** Opening Information provided block **
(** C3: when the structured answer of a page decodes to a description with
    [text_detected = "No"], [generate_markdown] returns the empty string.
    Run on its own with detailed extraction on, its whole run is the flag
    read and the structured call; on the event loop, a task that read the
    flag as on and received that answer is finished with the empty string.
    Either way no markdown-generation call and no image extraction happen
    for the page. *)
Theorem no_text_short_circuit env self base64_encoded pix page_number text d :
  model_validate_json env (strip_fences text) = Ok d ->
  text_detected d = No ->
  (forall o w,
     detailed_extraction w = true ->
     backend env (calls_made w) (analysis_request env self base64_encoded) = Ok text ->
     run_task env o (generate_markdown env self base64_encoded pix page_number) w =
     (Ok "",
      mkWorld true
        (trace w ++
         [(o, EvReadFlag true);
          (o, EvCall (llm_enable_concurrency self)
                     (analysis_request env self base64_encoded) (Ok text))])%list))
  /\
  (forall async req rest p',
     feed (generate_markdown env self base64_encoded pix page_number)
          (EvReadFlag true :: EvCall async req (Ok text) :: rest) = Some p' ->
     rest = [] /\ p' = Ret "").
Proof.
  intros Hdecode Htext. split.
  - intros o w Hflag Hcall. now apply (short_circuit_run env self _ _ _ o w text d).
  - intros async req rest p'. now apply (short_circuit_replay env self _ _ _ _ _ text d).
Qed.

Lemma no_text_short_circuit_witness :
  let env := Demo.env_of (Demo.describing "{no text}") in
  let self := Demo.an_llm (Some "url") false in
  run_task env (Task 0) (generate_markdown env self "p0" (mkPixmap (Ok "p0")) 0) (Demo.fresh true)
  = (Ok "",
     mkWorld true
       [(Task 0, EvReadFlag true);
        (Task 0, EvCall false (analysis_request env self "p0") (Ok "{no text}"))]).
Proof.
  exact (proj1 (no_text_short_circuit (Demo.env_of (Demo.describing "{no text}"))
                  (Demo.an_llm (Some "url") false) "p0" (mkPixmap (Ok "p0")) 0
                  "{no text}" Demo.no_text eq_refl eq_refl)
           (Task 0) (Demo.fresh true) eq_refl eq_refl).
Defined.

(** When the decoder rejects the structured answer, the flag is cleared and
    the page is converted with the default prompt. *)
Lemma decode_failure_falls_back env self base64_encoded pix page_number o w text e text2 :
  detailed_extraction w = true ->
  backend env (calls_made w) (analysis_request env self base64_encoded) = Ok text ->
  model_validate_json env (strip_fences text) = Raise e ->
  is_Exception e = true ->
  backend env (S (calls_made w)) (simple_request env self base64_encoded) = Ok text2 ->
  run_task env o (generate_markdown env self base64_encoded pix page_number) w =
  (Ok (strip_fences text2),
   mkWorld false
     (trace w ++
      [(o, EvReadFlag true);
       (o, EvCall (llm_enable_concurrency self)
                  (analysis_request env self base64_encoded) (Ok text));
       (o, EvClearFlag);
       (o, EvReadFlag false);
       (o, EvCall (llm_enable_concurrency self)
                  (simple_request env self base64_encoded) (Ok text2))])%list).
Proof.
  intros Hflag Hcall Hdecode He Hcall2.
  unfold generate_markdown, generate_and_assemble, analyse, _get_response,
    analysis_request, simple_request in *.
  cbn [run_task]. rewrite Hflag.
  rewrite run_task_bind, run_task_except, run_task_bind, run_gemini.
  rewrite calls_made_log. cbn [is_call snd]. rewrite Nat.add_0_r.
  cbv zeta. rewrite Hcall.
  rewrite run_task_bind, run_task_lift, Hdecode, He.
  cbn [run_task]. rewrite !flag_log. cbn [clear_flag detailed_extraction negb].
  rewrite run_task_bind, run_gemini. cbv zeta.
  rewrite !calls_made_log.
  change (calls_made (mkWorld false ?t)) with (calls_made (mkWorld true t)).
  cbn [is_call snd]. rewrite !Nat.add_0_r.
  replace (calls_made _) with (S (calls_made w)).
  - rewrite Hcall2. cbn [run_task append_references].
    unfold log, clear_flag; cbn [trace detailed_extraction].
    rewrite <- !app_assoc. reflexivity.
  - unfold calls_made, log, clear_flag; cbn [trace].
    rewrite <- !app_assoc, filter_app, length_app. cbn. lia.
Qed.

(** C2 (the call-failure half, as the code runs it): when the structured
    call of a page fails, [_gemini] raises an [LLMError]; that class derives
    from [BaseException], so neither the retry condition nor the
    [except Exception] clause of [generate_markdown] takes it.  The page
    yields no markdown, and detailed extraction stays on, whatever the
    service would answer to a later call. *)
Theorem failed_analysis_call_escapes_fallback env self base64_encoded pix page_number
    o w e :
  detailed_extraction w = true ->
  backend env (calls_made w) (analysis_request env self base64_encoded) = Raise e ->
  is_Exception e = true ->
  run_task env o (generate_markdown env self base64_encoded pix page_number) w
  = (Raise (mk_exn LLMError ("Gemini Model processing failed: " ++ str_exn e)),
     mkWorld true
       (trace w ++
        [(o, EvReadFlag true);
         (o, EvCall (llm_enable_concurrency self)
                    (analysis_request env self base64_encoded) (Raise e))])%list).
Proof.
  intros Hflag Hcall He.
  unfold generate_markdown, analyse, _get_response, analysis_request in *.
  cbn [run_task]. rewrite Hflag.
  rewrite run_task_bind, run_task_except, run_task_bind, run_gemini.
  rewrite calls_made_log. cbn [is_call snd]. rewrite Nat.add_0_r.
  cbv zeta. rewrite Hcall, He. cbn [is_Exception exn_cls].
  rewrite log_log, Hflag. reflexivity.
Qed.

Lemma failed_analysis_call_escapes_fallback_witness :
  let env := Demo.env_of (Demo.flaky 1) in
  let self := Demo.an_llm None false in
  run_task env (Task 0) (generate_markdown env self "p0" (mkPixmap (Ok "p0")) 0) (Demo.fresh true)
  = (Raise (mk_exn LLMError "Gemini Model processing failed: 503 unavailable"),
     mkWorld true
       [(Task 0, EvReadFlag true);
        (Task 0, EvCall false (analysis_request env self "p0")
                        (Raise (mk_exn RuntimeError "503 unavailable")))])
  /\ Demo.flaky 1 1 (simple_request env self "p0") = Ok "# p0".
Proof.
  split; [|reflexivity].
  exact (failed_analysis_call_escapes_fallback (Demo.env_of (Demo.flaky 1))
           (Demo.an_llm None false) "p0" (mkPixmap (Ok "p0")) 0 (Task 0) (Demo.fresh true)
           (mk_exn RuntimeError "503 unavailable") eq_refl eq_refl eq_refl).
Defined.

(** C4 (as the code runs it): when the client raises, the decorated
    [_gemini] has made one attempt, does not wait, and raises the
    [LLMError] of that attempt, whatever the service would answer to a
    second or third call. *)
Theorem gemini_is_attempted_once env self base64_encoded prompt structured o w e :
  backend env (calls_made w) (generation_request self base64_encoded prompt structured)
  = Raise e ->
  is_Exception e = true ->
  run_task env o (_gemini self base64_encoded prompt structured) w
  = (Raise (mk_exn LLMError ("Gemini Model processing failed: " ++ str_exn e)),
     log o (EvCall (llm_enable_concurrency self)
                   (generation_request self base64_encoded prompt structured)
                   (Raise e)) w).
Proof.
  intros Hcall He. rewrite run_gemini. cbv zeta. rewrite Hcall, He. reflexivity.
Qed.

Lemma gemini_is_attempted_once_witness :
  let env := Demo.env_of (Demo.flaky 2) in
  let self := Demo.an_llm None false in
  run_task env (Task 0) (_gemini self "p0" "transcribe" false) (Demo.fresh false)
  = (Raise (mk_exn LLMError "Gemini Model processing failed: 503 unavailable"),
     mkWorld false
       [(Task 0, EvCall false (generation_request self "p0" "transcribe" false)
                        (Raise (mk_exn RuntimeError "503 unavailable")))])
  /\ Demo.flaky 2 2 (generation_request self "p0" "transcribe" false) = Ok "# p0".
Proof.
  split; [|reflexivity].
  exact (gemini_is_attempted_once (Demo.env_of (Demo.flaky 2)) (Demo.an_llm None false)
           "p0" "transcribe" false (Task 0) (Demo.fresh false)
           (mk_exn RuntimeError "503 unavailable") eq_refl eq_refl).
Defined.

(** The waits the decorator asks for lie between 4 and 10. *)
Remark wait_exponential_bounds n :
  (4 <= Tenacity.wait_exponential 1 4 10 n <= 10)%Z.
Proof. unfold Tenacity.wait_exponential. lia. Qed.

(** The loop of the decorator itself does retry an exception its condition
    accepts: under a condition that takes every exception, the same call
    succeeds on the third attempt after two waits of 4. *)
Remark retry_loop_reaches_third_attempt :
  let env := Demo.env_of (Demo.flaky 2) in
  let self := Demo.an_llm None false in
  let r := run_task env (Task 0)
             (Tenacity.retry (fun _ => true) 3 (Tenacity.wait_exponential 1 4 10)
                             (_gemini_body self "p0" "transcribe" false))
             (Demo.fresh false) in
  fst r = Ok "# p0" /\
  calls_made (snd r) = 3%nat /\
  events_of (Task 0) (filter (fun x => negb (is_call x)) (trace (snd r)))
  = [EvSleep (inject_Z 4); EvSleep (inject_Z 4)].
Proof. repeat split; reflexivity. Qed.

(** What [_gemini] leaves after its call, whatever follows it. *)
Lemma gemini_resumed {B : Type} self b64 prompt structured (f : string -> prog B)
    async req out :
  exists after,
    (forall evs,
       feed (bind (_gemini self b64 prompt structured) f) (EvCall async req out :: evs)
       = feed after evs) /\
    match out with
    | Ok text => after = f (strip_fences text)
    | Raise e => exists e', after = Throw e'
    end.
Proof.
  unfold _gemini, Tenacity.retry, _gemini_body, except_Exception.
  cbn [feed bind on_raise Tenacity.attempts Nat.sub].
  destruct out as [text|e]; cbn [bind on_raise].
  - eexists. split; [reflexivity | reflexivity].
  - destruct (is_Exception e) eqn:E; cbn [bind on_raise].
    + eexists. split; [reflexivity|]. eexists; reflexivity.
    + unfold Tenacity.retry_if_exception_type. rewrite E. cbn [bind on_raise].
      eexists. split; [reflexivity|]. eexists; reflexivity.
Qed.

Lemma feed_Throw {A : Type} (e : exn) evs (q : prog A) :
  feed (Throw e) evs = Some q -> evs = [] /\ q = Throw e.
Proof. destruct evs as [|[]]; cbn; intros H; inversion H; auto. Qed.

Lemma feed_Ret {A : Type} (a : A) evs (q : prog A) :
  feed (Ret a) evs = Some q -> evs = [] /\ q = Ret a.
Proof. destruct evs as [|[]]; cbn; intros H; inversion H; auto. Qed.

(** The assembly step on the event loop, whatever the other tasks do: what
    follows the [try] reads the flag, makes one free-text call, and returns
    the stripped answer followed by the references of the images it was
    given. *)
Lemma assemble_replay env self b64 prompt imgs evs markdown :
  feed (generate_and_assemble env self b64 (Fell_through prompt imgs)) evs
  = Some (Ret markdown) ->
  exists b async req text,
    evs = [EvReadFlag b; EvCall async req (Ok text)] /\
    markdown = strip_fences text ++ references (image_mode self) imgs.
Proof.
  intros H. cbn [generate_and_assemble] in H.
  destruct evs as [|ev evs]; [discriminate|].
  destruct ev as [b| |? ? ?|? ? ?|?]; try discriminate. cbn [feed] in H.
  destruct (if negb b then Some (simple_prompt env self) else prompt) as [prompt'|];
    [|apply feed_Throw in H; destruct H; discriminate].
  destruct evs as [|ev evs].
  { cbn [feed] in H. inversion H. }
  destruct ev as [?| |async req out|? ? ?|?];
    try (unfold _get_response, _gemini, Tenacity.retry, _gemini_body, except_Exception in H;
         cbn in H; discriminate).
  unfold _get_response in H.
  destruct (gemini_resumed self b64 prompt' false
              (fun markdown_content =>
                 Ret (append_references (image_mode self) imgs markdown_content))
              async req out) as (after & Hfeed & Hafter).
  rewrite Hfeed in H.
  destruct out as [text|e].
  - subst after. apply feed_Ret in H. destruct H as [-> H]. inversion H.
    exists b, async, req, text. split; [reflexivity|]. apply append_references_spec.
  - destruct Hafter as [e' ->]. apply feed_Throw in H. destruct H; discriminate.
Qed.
** Closing Information provided block **
Your answer should be a single number: the count of lines in the material above that contain "waits".

* **Problem solution**: 2